**Exercise:** What lines in the entries hold the string "rewrite"? List them.
START Information shown
(** A dry run executes nothing but visits every node of a valid draft once, in
    order, and fails exactly on the drafts that cannot be compiled. *)
Theorem simulate_flow_covers draft input caps w :
  let trial := (simulate_flow draft input caps w).1 in
  (trial_status trial = Passed <-> flow_well_formed (draft_spec draft) caps)
  /\ step_node_id <$> steps trial
     = (if valid (report trial) then node_id <$> nodes (spec_graph (draft_spec draft)) else []).
Proof using Type.
  cbn zeta. rewrite <-(validate_flow_spec_valid (draft_spec draft) caps w).
  unfold simulate_flow, compile_flow, validate_flow_spec. cbn.
  destruct (negb (existsb is_error (flow_spec_issues (draft_spec draft) caps))); cbn.
  - split; [done|]. rewrite fmap_imap.
    generalize (nodes (spec_graph (draft_spec draft))) as l. intros l.
    apply list_eq. intros i. rewrite list_lookup_imap, list_lookup_fmap.
    rewrite list_lookup_fmap. by destruct (l !! i).
  - split; [done|]. done.
Qed.

(** publishing loses nothing: the definition made from a valid draft reads back
    as a specification that is valid in the same execution, and its frozen
    capabilities stay within the draft's request and the execution's. *)
Theorem published_definition_valid (Hid : identity_stable) draft caps version author w :
  flow_well_formed (draft_spec draft) caps ->
  effective_capabilities draft = intersect (requested_capabilities (draft_spec draft)) caps ->
  let definition := (definition_from_draft draft version author w).1 in
  flow_well_formed (to_spec definition) caps
  /\ is_subset_of (def_capabilities definition) (requested_capabilities (draft_spec draft)) = true
  /\ is_subset_of (def_capabilities definition) caps = true.
Proof using Type.
  intros [] Heff definition.
  destruct (intersect_subset Hid (requested_capabilities (draft_spec draft)) caps) as [H1 H2].
  cbn. rewrite Heff. split; [|by split]. by split.
Qed.

Lemma lower_not_ws a : ws1 (byte_of a) = false -> ws1 (byte_of (to_ascii_lower a)) = false.
Proof using Type. destruct a as [[] [] [] [] [] [] [] []]; done. Qed.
END Information shown
**Solution to this problem:**
  cbn zeta. rewrite <-(validate_flow_spec_valid (draft_spec draft) caps w).
  - split; [done|]. rewrite fmap_imap.
    apply list_eq. intros i. rewrite list_lookup_imap, list_lookup_fmap.
    rewrite list_lookup_fmap. by destruct (l !! i).
  cbn. rewrite Heff. split; [|by split]. by split.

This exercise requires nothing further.